(Dataset excerpts)

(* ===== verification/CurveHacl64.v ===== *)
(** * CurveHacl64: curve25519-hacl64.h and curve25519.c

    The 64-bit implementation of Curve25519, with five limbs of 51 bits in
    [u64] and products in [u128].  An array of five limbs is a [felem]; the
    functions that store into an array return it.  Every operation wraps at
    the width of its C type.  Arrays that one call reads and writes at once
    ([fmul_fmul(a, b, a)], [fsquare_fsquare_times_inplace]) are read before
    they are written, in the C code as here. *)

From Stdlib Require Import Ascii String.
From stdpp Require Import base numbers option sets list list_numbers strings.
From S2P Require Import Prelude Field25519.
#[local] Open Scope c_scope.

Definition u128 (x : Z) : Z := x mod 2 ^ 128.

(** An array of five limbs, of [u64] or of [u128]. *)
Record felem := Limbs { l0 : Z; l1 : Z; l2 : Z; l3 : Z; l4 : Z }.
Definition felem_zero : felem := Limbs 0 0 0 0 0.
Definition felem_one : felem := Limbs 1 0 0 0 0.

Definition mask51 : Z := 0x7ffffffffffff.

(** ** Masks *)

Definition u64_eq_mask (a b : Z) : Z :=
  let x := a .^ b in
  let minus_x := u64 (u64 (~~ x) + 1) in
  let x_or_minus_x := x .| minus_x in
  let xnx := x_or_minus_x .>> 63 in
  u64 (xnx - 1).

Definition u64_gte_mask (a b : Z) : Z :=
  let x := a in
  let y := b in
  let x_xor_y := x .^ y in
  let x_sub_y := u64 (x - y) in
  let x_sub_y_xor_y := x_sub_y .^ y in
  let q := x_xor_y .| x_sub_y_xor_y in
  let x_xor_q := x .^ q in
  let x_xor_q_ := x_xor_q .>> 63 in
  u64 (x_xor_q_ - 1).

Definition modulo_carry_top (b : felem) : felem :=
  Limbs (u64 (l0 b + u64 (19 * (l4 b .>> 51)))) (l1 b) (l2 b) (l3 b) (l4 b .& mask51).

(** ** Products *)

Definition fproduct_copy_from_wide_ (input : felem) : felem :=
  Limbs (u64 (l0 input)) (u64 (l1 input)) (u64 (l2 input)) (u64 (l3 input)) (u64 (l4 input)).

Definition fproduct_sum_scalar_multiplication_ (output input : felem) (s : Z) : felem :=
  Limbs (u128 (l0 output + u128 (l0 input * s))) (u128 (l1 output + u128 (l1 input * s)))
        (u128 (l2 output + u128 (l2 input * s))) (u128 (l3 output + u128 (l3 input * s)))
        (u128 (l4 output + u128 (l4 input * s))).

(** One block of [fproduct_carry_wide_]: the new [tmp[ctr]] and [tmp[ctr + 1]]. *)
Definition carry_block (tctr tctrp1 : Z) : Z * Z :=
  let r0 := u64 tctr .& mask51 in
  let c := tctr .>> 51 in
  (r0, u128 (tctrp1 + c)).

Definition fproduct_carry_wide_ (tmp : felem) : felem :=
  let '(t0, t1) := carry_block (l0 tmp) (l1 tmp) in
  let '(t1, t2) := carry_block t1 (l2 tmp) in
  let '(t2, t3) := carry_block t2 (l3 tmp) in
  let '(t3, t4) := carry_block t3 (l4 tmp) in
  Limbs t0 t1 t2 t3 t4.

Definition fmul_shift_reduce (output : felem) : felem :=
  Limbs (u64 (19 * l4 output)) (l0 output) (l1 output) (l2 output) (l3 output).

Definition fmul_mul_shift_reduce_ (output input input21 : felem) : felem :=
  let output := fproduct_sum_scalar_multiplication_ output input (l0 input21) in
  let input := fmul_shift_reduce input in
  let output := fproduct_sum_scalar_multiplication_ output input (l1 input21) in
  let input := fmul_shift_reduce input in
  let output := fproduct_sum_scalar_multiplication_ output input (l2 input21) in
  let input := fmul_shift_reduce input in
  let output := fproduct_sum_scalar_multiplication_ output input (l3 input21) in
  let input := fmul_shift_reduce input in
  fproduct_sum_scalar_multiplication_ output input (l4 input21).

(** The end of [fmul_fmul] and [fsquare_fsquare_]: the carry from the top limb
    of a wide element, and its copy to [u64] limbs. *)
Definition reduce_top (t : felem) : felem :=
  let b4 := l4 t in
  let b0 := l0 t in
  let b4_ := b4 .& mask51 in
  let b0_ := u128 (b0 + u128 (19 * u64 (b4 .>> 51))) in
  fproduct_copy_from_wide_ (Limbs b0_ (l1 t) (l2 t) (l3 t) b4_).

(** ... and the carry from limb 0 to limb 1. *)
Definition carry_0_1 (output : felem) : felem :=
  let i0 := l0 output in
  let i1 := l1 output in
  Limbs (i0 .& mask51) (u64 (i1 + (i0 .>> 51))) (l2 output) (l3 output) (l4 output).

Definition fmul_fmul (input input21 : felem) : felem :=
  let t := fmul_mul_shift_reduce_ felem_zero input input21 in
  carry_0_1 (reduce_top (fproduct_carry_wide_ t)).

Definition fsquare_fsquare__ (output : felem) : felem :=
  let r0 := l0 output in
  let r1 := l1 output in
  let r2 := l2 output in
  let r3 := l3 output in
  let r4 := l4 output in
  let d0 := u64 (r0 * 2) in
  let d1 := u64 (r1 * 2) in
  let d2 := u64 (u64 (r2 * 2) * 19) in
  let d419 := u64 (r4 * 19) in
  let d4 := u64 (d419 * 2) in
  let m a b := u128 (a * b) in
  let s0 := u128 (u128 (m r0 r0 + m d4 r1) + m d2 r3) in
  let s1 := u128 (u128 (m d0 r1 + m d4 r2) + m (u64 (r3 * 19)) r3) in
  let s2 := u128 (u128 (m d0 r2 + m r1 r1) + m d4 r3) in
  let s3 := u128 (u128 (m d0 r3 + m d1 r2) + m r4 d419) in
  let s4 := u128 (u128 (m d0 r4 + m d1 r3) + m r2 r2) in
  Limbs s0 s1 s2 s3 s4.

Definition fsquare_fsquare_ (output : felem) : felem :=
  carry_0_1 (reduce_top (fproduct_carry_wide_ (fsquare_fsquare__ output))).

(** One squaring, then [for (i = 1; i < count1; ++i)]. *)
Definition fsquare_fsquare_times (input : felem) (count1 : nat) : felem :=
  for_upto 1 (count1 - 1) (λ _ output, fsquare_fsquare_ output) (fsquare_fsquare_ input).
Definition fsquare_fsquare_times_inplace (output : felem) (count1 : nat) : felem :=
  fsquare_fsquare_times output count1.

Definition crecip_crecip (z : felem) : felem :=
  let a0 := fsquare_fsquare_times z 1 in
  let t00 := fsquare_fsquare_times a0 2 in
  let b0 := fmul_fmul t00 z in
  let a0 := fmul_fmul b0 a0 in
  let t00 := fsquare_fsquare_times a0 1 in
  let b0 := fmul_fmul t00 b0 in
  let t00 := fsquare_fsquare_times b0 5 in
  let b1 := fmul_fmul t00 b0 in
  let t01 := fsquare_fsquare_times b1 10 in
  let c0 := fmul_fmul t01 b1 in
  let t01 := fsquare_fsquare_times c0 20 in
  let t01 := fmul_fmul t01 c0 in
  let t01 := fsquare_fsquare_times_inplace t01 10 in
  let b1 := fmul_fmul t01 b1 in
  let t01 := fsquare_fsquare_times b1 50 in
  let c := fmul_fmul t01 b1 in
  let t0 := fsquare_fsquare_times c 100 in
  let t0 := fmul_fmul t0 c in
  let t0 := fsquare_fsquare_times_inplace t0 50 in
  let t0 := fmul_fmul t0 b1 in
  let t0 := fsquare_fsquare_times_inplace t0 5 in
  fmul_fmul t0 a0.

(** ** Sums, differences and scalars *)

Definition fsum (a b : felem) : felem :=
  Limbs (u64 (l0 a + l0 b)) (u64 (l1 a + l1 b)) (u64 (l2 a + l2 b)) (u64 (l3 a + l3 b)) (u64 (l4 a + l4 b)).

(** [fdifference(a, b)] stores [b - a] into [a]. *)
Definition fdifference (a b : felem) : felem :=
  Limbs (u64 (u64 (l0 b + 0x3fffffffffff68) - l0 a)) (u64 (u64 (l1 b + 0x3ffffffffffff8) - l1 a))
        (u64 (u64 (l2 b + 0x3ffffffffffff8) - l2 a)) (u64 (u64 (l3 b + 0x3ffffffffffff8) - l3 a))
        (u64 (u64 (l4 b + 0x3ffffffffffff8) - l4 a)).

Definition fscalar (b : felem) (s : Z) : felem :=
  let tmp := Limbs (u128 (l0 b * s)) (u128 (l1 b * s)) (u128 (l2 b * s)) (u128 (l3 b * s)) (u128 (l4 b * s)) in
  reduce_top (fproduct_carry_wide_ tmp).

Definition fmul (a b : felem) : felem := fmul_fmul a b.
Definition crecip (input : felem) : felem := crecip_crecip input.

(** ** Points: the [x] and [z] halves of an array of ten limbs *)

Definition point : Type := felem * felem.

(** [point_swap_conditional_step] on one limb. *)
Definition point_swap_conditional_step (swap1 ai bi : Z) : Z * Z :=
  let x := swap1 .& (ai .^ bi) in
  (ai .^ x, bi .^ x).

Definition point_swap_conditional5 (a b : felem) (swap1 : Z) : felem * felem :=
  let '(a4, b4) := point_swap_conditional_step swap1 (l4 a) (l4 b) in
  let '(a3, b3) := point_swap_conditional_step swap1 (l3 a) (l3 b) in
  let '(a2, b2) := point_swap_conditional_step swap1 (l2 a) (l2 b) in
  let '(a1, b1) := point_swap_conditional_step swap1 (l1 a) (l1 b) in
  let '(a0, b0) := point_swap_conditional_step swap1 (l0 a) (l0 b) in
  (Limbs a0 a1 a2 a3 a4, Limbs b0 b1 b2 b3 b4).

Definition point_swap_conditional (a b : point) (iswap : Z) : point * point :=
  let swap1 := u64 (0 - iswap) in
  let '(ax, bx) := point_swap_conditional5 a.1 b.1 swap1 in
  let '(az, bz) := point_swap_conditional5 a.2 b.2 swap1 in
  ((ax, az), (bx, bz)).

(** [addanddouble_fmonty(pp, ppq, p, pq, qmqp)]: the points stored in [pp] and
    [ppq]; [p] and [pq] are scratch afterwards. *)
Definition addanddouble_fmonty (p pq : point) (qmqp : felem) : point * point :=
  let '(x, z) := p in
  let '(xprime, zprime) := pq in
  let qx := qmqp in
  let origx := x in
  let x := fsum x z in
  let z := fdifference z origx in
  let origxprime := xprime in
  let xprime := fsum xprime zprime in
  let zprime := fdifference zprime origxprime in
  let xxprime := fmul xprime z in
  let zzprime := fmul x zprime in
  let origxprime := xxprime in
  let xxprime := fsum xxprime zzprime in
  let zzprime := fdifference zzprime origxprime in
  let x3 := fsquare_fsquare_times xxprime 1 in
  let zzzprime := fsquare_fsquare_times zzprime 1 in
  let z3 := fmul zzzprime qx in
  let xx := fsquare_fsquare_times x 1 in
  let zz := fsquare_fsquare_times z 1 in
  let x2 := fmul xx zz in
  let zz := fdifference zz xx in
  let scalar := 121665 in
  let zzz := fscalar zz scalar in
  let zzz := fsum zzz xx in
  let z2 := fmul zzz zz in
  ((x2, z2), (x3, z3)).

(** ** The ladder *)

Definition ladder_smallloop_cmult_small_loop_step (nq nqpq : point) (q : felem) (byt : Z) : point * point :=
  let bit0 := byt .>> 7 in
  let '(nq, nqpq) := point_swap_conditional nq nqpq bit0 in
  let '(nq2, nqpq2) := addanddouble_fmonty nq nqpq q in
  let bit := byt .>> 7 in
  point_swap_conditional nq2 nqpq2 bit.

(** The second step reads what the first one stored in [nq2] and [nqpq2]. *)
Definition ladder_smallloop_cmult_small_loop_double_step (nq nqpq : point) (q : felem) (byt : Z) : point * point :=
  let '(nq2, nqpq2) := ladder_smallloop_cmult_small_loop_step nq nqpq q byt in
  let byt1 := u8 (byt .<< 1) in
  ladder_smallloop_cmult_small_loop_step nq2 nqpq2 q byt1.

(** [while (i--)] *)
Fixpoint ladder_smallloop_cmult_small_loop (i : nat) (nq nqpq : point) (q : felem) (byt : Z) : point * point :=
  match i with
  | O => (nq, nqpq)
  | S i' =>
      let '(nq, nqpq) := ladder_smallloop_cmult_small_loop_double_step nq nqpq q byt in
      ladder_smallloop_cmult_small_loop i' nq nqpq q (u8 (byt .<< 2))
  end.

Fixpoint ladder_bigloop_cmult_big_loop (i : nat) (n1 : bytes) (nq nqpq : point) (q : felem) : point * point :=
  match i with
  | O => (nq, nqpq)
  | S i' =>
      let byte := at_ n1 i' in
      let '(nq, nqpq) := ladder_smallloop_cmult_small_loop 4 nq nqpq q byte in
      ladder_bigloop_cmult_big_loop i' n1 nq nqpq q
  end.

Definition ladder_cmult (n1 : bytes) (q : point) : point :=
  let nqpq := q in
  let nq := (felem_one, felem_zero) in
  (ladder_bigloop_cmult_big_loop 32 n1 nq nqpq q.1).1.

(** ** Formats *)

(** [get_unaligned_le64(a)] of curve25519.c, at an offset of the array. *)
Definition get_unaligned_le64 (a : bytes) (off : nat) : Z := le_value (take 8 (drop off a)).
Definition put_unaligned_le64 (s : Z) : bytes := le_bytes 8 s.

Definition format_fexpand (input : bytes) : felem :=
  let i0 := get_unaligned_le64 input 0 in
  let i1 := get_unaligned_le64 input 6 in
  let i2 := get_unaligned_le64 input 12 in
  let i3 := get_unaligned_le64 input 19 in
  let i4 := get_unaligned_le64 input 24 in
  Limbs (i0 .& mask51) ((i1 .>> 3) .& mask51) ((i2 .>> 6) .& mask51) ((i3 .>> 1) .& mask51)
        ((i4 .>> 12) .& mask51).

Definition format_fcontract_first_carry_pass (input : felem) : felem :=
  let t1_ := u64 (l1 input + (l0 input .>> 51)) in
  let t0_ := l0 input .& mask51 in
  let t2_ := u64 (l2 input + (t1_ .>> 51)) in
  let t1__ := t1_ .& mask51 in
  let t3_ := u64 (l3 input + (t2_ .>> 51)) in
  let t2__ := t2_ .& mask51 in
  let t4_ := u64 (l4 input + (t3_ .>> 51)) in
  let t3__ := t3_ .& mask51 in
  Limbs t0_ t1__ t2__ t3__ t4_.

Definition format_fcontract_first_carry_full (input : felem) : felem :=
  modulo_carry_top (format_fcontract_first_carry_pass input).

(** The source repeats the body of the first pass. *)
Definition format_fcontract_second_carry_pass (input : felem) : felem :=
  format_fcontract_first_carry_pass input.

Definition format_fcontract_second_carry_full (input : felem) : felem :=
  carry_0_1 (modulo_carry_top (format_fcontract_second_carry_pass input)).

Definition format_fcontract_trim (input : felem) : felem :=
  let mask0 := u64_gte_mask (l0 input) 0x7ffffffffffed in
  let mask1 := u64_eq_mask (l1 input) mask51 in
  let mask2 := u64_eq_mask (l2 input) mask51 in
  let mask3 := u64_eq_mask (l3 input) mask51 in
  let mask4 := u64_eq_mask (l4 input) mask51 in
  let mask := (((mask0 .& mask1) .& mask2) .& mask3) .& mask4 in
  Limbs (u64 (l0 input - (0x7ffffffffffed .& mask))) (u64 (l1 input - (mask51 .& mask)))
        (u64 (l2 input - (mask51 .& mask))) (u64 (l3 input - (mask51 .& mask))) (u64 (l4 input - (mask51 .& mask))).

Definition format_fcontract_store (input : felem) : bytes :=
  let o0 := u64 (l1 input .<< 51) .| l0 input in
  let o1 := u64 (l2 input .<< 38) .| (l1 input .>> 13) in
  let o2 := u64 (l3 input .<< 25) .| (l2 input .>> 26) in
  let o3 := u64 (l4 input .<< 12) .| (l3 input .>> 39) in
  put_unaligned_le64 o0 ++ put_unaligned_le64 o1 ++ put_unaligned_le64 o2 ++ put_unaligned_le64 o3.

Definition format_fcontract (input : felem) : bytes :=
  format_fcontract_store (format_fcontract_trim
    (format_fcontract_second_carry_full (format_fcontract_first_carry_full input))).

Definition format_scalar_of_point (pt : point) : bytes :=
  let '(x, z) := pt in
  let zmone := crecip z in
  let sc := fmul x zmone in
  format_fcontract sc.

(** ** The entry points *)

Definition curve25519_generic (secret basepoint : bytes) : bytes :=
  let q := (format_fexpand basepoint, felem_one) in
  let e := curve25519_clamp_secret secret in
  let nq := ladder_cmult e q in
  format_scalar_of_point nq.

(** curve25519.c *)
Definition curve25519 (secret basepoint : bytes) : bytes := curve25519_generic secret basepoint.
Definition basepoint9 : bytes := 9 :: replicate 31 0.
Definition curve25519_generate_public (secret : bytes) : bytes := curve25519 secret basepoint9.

### Exercise aim
Once the line with "carry_0_1 (reduce_top (fproduct_carry_wide_ (fsquare_fsquare__" is found in the records above, print exactly that line and every line after it through the line with "let t01 := fsquare_fsquare_times b1 50 in".

### Result below
  carry_0_1 (reduce_top (fproduct_carry_wide_ (fsquare_fsquare__ output))).

(** One squaring, then [for (i = 1; i < count1; ++i)]. *)
Definition fsquare_fsquare_times (input : felem) (count1 : nat) : felem :=
  for_upto 1 (count1 - 1) (λ _ output, fsquare_fsquare_ output) (fsquare_fsquare_ input).
Definition fsquare_fsquare_times_inplace (output : felem) (count1 : nat) : felem :=
  fsquare_fsquare_times output count1.

Definition crecip_crecip (z : felem) : felem :=
  let a0 := fsquare_fsquare_times z 1 in
  let t00 := fsquare_fsquare_times a0 2 in
  let b0 := fmul_fmul t00 z in
  let a0 := fmul_fmul b0 a0 in
  let t00 := fsquare_fsquare_times a0 1 in
  let b0 := fmul_fmul t00 b0 in
  let t00 := fsquare_fsquare_times b0 5 in
  let b1 := fmul_fmul t00 b0 in
  let t01 := fsquare_fsquare_times b1 10 in
  let c0 := fmul_fmul t01 b1 in
  let t01 := fsquare_fsquare_times c0 20 in
  let t01 := fmul_fmul t01 c0 in
  let t01 := fsquare_fsquare_times_inplace t01 10 in
  let b1 := fmul_fmul t01 b1 in
  let t01 := fsquare_fsquare_times b1 50 in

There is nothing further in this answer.